What you need to do: Retrieve all lines below that have the string "PointerDown".

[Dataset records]
= = = =

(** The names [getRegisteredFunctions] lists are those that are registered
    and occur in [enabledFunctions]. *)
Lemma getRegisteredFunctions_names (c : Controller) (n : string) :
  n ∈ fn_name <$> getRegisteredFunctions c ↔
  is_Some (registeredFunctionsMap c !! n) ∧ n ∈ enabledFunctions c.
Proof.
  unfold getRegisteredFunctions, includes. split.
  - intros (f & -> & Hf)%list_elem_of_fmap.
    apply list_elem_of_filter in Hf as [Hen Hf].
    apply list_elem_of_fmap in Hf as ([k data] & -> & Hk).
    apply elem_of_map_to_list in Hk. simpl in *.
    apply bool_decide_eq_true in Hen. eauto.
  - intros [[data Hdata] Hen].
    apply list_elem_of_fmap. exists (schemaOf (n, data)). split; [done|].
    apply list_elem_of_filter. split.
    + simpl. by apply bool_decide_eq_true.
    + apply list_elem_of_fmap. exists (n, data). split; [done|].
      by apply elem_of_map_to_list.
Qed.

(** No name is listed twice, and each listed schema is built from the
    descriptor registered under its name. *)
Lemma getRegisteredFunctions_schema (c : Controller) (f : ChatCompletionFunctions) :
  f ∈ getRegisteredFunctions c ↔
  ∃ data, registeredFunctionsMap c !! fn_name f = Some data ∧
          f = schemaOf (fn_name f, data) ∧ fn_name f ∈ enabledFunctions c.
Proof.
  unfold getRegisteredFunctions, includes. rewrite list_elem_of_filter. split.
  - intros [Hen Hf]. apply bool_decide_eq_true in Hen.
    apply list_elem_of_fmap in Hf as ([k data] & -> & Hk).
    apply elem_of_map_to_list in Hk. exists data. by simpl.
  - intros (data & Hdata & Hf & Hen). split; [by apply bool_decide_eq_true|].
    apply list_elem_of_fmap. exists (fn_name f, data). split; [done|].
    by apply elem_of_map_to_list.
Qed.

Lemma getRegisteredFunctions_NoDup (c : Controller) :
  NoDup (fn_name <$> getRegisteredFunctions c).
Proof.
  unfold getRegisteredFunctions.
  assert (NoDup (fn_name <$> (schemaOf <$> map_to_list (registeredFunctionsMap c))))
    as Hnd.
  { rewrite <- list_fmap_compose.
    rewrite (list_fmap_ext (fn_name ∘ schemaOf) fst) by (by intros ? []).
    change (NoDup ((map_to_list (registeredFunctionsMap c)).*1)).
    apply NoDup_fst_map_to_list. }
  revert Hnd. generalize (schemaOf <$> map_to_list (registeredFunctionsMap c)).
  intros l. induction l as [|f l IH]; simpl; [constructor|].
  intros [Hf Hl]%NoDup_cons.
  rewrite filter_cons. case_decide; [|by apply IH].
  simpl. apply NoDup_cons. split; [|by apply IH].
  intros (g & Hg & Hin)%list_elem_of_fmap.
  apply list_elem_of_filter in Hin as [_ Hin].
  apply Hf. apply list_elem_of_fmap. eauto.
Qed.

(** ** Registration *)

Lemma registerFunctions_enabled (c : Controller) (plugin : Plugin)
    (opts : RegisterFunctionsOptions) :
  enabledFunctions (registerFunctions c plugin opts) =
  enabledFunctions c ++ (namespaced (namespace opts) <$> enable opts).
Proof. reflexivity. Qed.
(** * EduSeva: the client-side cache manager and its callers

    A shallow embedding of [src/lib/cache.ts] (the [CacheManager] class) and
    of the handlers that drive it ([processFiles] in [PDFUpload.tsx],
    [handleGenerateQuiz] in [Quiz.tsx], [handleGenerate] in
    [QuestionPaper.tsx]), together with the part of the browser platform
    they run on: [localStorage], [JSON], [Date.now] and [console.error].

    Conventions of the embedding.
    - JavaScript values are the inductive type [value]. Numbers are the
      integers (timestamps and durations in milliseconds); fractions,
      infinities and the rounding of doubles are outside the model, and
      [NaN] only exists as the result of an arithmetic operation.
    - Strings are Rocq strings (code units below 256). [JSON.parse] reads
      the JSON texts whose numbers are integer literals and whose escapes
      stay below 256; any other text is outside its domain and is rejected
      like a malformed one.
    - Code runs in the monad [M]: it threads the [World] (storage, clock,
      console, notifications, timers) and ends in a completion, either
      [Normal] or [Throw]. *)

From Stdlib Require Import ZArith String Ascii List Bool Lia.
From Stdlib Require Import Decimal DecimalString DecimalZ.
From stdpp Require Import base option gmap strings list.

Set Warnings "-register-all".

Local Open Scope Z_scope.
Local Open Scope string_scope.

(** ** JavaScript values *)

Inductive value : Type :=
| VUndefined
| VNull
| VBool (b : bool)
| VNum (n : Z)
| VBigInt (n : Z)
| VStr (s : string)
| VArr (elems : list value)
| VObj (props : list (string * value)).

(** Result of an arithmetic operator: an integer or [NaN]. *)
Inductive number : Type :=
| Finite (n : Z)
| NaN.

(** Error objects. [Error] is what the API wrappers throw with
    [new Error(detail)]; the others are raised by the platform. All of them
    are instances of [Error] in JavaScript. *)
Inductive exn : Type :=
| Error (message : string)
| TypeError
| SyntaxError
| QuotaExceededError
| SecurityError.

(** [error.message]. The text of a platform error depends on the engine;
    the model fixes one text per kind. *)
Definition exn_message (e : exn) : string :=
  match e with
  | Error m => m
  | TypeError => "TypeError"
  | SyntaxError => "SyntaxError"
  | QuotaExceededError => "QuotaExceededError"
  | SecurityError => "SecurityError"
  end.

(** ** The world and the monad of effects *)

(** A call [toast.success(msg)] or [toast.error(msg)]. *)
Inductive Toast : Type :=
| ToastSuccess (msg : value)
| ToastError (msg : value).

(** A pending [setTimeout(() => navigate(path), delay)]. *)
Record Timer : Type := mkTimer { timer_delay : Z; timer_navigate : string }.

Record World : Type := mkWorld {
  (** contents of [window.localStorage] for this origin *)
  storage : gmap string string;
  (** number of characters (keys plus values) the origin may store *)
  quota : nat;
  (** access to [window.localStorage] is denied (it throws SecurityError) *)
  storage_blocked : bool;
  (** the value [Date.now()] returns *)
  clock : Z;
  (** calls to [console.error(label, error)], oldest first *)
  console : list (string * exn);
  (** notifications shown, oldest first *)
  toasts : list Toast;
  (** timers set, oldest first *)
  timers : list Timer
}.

= = = =

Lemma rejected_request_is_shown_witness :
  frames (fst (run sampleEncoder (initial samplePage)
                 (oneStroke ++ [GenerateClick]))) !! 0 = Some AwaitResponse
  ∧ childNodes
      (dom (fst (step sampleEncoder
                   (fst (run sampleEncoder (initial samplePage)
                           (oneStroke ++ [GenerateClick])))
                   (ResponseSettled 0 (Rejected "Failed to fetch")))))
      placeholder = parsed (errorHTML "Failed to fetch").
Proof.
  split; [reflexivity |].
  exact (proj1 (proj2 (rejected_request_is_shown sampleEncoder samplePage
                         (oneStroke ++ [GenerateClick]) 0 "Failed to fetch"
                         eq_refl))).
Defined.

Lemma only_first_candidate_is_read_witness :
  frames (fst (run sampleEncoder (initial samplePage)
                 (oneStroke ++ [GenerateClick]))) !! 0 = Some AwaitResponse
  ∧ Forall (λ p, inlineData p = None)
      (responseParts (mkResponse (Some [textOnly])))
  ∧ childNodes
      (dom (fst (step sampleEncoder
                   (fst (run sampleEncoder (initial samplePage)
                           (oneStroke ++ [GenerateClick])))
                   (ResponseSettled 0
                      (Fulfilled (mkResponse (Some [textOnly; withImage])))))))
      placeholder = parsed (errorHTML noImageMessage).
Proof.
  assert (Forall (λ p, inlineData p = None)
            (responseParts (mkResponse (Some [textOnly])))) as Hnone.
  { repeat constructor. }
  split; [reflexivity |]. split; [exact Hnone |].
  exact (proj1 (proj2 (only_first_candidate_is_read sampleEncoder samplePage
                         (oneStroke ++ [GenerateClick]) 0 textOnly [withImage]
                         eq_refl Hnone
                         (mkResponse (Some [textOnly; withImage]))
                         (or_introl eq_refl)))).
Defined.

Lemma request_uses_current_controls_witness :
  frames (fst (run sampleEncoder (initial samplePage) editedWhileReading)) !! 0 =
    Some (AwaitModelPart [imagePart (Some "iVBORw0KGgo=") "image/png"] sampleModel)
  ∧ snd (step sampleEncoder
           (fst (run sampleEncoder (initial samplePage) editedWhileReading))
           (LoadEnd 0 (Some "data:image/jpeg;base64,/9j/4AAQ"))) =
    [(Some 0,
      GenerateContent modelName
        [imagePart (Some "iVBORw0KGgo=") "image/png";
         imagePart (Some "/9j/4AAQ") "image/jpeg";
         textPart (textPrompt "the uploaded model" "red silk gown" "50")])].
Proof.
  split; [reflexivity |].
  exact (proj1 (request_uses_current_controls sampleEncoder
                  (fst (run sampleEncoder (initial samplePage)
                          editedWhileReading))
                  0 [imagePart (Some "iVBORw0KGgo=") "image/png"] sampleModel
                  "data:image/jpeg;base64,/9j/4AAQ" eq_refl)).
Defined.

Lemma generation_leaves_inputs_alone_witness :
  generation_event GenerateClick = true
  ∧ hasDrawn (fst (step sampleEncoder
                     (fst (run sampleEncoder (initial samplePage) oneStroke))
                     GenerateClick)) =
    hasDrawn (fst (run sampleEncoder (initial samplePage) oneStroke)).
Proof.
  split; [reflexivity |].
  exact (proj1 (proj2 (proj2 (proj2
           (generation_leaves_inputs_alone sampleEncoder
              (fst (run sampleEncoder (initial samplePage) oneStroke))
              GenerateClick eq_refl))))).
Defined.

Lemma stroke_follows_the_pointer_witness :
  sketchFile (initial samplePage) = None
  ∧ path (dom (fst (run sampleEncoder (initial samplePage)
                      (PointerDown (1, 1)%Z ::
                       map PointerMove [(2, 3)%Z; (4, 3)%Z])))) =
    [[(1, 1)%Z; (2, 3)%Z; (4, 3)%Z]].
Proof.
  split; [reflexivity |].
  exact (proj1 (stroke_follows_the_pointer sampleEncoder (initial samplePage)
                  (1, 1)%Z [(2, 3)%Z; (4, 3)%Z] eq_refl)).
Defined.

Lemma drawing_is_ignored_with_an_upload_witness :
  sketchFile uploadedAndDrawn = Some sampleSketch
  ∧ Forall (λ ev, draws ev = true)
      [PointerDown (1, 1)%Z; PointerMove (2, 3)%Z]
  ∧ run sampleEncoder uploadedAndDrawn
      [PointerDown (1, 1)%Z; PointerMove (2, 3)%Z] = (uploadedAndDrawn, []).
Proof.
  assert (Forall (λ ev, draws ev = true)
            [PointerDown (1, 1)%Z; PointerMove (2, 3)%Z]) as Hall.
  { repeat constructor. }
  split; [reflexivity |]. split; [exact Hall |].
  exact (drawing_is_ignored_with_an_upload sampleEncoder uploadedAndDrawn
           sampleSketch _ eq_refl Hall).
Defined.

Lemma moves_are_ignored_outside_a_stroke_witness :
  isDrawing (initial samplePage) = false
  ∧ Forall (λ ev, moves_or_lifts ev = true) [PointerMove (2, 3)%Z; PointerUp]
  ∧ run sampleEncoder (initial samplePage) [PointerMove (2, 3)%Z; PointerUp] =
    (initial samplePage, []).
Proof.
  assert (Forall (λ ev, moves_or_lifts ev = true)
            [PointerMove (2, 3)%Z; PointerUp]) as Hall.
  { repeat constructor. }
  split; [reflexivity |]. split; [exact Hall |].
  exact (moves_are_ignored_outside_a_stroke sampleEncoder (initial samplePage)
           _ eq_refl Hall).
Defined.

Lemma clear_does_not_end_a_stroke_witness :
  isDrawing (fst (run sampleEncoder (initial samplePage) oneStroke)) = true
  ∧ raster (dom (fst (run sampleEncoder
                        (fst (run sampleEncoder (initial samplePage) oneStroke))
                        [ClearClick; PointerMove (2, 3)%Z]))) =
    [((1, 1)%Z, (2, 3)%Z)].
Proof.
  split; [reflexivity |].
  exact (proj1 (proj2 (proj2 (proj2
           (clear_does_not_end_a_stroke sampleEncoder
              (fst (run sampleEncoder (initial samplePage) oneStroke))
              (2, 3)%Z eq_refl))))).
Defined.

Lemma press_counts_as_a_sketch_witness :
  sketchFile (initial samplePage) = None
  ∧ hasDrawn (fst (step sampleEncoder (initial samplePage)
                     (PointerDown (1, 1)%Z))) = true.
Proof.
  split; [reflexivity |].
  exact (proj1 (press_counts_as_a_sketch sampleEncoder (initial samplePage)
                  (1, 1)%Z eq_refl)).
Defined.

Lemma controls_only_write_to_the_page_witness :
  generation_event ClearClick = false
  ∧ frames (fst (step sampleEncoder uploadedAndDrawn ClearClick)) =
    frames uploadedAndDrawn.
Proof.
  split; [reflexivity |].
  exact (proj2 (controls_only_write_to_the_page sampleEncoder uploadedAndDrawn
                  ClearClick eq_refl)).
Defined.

= = = =

Task answer:
                      (PointerDown (1, 1)%Z ::
      [PointerDown (1, 1)%Z; PointerMove (2, 3)%Z]
      [PointerDown (1, 1)%Z; PointerMove (2, 3)%Z] = (uploadedAndDrawn, []).
            [PointerDown (1, 1)%Z; PointerMove (2, 3)%Z]) as Hall.
                     (PointerDown (1, 1)%Z))) = true.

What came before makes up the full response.